*** Opening of MATERIAL TO PROCESS ***

(* ===== verification/Prelude.v ===== *)
(** * congelado: a workflow engine, its plugins and its HTTP/2 codecs

    congelado runs workflows.  An engine process keeps workflow and task definitions and the running
    executions, decides which task comes next, and serves them over HTTP/2; worker processes poll it
    for tasks, run them and post the results.  Storage, caches, search, cron, event sinks, scripting,
    the protocol and the workers are plugins behind a C interface.  This library models the parts
    that carry logic of their own and proves what makes them correct.  File names below are relative
    to src/.

    ** How the parts meet

    - The engine (Orchestrator.v) reads and writes its tables through the connector (Connector.v),
      which keeps a cache plugin (Caches.v) in step with its tables.  [Runtime.v] gives the engine
      the tables as finite maps, which is what [Connector.Local.connector_refines_tables] shows of
      the connector; the cache plugins discharge the interface [CacheLaws] that this theorem uses.
    - With a database configured, the connector serialises its requests in a queue
      ([Connector.Queue]), turns them into SQL with the generator (SqlPostgres.v) and sends them with
      the database plugin (Postgres.v).
    - The engine reports to event sinks (EventSinks.v) and to a search provider, whose interface is
      Search.v and whose instances are Postgres.v and Elastic.v.
    - A cron backend (Cron.v, on the calendar of Calendar.v) starts workflows at their times.
    - The worker host (Host.v) starts a worker manager (WorkerManager.v), which polls the engine and
      runs workers (Workers.v).
    - All plugins are driven through the C interface (PluginAbi.v); the values that cross it are
      Bridge.v, and the scripts that see them Bridge.v (Lua) and PythonBridge.v.
    - Spans, metrics and log records leave through the telemetry plugin (Otel.v).
    - All of these processes talk HTTP/2: a flow (Session.v) feeds the octets of each read
      (Buffering.v) to its session, which routes frames (Frame.v) to the connection or to a stream
      (Stream.v, StreamState.v, Settings.v) and dispatches a request (Message.v) to a handler when
      the peer has finished it.
    - A dispatched request is queued (RouterExecutor.v) and answered from the table of routes (Router.v)
      that the engine's registration (EngineRoutes.v) was compiled to.
    - The read and write ends of these connections, the executor of requests, the pollers and the sweeps are contracts: a
      thread pool finds the ones that are scheduled in a tree of counters and bits (SignalTree.v),
      claims one and runs it (Contracts.v, Executors.v).
    - The headers of the messages are coded by HPACK (Hpack.v), over the indexed tables
      (HeaderTable.v, on the hash map of Swiss.v), string literals (StringCodec.v, Huffman.v) and
      prefix integers (IntCodec.v).

    ** Files

    Shared:
    - Prelude.v: the error type [result] and its bind, bytes, machine words, list and option lemmas,
      the hint database [congelado]; Text.v: the [std::string_view] operations, number formatting
      and parsing; Json.v: the JSON that hand-written producers are compared with.

    The engine (plugins/orchestrator/workflow_local/src, plugins/shared/model):
    - Model.v: definitions, executions, policies: the classes and their [validate].
    - Schema.v (schema_validator.cppm), SystemTask.v (system_task.cppm), Runtime.v (lua_eval.cppm,
      projector.cppm, the connector's tables), Orchestrator.v (orchestrator.cppm).
    - DemoEnv.v: a concrete environment, used by the witnesses only.
    - Scheduling.v and Progress.v: the theorems on the engine.

    Storage and search:
    - Connector.v (include/connector/connector.cppm, include/serde/cache.cppm), Caches.v
      (plugins/cache), SqlPostgres.v (plugins/serde/sql_postgres), Postgres.v
      (plugins/database/postgres), Search.v, Elastic.v (plugins/search/elasticsearch).

    Processes and plugins:
    - Calendar.v and Cron.v (plugins/cron/local), EventSinks.v (plugins/events), WorkerManager.v
      (plugins/manager/worker_external), Workers.v (plugins/worker, plugins/apps/auth, plugins/serde),
      PluginAbi.v (include/core/manager/abi.h, sdk/plugin), Bridge.v (include/core/manager/value.cppm,
      plugins/bridge/lua_bridge), PythonBridge.v (plugins/bridge/python_bridge), Otel.v
      (plugins/extensions/otel_otlp), Tools.v (plugins/logger/file_logger, cli_main.cc), Host.v
      (sdk/worker/worker_main.cc, plugins/protocol/http2).

    HTTP/2 header compression (include/io/codec, include/utils/hashmap):
    - IntCodec.v, Huffman.v, StringCodec.v, Swiss.v, HttpTypes.v, HeaderTable.v, Hpack.v.

    The HTTP/2 layer (include/io/layer/http2, include/io/layer/shared, include/utils/buffering):
    - Buffering.v (the node chains, views and writer, with the read of io/flow/receiver/sync.cppm),
      Frame.v (frame.cppm, the exceptions of io/error/http.cppm), Settings.v (settings.cppm and
      ping.cppm), StreamState.v (helper.cppm), Message.v (req.cppm, res.cppm).
    - Steps.v: the monad of member functions that store and throw, with its preservation logic.
    - Stream.v (stream.cppm), Session.v (session.cppm, handshake.cppm, flow.cppm): each function of
      the class is a step on [Shared], [Stream], [Session] or [Flow], which hold the members.
    - Delivery.v and Connections.v: the theorems on what two ends do together.

    The contract scheduler (include/core/contracts):
    - SignalTree.v (signal_tree.cppm), Contracts.v (contract.cppm, types.cppm), and Executors.v, the
      same operations as interleaved atomic instructions.

    The router (include/core/router):
    - Router.v (types.cppm, handler.cppm, middleware.cppm, router.cppm, builder.cppm), RouterTable.v
      (the layout of the table and the lookup in it), RouterBuild.v (registered trees and what they
      compile to), EngineRoutes.v (plugins/manager/engine/src/routes.cppm), RouterExecutor.v
      (executor.cppm).

    Each file's own comment says which functions it translates and how state is represented.

    ** What the theorems show

    - Scheduling: every run of the engine is a sequence of steps of an abstract scheduler that gives
      each node at most one instance, when its join or an edge allows it ([advance_refines_scheduler]);
      completion means that every node is done, after any history of updates, retries, reruns and
      restarts ([completion_covers_nodes]); concurrency limits hold ([rate_limit_respected]).  These are partial: they speak of runs that return.  Termination is
      [Progress.start_answers].
    - Input checking: what [Schema.extract_required] reads, what [Schema.validate] decides.
    - Storage: the connector refines finite maps, also when a cached value does not decode; its queue runs every operation exactly once, in
      order, and never has two requests for its handler outstanding; caches behave as maps.
    - Text sent to servers: lists of keys and search values reach SQL as exactly their literals;
      result sets and search responses are read back; single-row statements do not escape, which
      [SqlPostgres.single_values_unescaped] states.
    - Cron: an accepted expression denotes what its text says; the next time is the least one and is
      found; no job fires twice in a minute.
    - Contracts: the tree refines a set of ids; in every interleaving of atomic instructions one executor
      loses no wake-up, and runs a contract that waits among at most 64 before its 65th search
      ([Executors.waiting_contract_runs]); two executors can lose one ([Executors.lost_contract]).  With
      one executor, [Contracts.scheduled_contract_runs] says the same of whole cycles, in which the code
      of the contracts may call the group.
    - The router: routes that are registered by nested calls answer as the tree of the calls says, when
      no two siblings compete for a segment ([RouterBuild.build_answers], composed from the layout of
      the table, the probe, the insertion by rows and the sort, whatever the sort does with equal keys);
      when they do, the hash of the segment decides ([RouterTable.find_child_rotated]), and
      [EngineRoutes.engine_misroutes] lists operations of the engine that are lost; a queued request is always going to be taken up, unless a handler throws
      what the executor does not catch.
    - Worker slots: in every interleaving of the poller and a completing task, a result is posted at
      most once, and no wake-up is lost.
    - Plugin layer: one live instance per plugin, when its symbols are called one after the other; Lua tables
      and Python dictionaries survive the round trip up to the changes the theorems name (strings end at
      a NUL, nested tables become pointers), and the two bridges agree.
    - Telemetry: the probe of an endpoint is bounded, leaks nothing and decides what it should; the
      plugin loads all pipelines or none, and unloading flushes and releases what loading made.
    - Header compression: each codec layer round-trips; decoders accept what RFC 7541 defines, up to
      the named exceptions; the dynamic table's accounting and eviction; the hash map refines a finite
      map; sensitive headers are not indexed.
    - HTTP/2 data: cutting a payload into frames, a SETTINGS payload and a whole message round-trip;
      the chain of buffer nodes refines a queue of octets, and [Buffering.split_read_undefined] names
      the reads for which the writer breaks that; a decoded SETTINGS payload gives the settings it says, in
      their ranges, or the error of its first offending entry.
    - HTTP/2 behaviour: the stream states follow the diagram of RFC 9113 and a message ends once; a
      session keeps its invariant under whatever the peer, the handler and the program do, and never
      reopens a stream it closed, reads that overwrite an unread part included; the handshake is decided
      by a first read of 24 octets or more ([Connections.handshake_outcome]); a request that comes in
      whole frames, its header block in one, is dispatched exactly with its last frame, once, and [Delivery.request_end_to_end] follows it from
      the client's [send] to the server's handler.  What ends a connection before its time is stated
      too: in Connections.v, [goaway_locks_out]; [Session.receive_window_never_grows],
      [Connections.window_exhausted].

    Where the code departs from its comments or tests, a theorem states what it does instead.

    ** Conventions

    - A C++ exception, an error code or a rejected input is a value of [result] or [option]; undefined
      behaviour is the outcome [UndefinedBehaviour], never a made-up value.
    - Integers are [Z]; where the width matters the reduction is written out ([u8], [u32], [u64]) or the
      overflow is an outcome.
    - Continuations that the code calls in tail position are returned values; threads that matter
      (worker slots, the connector's queue, the plugin accessor, the executors of contracts and of
      requests) are step relations or sequences of atomic calls.
    - A member function that may throw after it stored is a [Steps.step]: it returns its state on every
      path.  The handler of a session is a parameter that may answer, keep the callback or throw;
      what the session hands to the outside is a log of events.
    - A read that meets an unread part of an earlier one overwrites it, as the writer and the receiver
      do it ([Session.Read]); what the reader then holds is arbitrary.
    - Contracts.v takes a call from outside and a cycle as steps that do not interleave; Executors.v
      takes schedule, search, claim and completion apart into atomic instructions, without deschedule and
      release.
    - Time points are unbounded: a candidate of [Cron.expr_next_after] within four years of the end of
      the clock's range overflows in the code.
    - Logging is left out.  Published events are part of the state where a component has any.

    ** Fuel

    - [Orchestrator.engine fuel]: the methods of the engine call each other without bound, since a
      workflow can start itself; [None] is a run that was cut off.  [n * (n + 1)] suffices to start a
      workflow of [n] nodes that starts no others ([Progress.start_answers]).
    - [Cron.scan]: one step per minute of the code's four-year horizon, so it is the whole loop.
    - [Cron.push_steps], [Cron.words], [Elastic.sources]: the length of the range or text, which each
      round shortens; the scanners of Schema.v recurse on the text itself.
    - [Bridge.LuaBridge.to_lua], [PythonBridge.to_py]: one unit per level of nesting; two suffice for
      what the other direction makes, because nested tables come back as pointers.
    - [Host.WorkerHost.wait_connected]: [wait_connected_ends] gives the amount that is enough.
    - The router needs no fuel: the walk recurses on the segments, the probe on the positions.
    - The codecs recurse on their input, or with the number of octets as fuel; [Stream.decode_run] and
      [Frame.parse_frames] too, as every turn that matters consumes an octet.

    ** What is outside, and why

    - Parameters, with their documented behaviour as named hypotheses: the Lua interpreter, libpq,
      the CPython text codec, the sockets and the telemetry SDK, libcurl, hiredis, librdkafka, librabbitmq, the reflection, JSON and TOML libraries, the clock,
      uuids, [std::hash], the iteration order of unordered maps.
    - Not modelled yet: QPACK, the connector's typed operations in database mode and its
      migrations, the engine's HTTP handlers, the dispatch of the worker context.
    - Of the HTTP/2 layer: the extension hooks (extension.cppm), which observe or change messages by
      virtual calls, the coroutine executor (executor.cppm), the transport under the receivers, the
      reference counts of buffer nodes, the floating-point round-trip statistics of the ping tracker.
    - Not modelled: declarations without behaviour (include/c, include/cc, the status codes), calls
      of third-party compilers (include/yoshi, openxla.cc), code generators, tests, documentation.

    ** Plan

    In this order: the connector's database mode, composed with Queue, SqlPostgres and Postgres; the
    handlers behind EngineRoutes, composed with Session and Orchestrator; QPACK; the worker context.

    ** This file

    What every component shares: notations, automation, and generic lemmas. *)

From stdpp Require Import base gmap strings list fin_maps.
From Stdlib Require Import ZArith Lia Ascii.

*** Close of MATERIAL TO PROCESS ***

■ PROMPT: Whenever a line in the records contains the word "Host", copy that line.

■ FINAL ANSWER:
    - The worker host (Host.v) starts a worker manager (WorkerManager.v), which polls the engine and
      (plugins/extensions/otel_otlp), Tools.v (plugins/logger/file_logger, cli_main.cc), Host.v
    - [Host.WorkerHost.wait_connected]: [wait_connected_ends] gives the amount that is enough.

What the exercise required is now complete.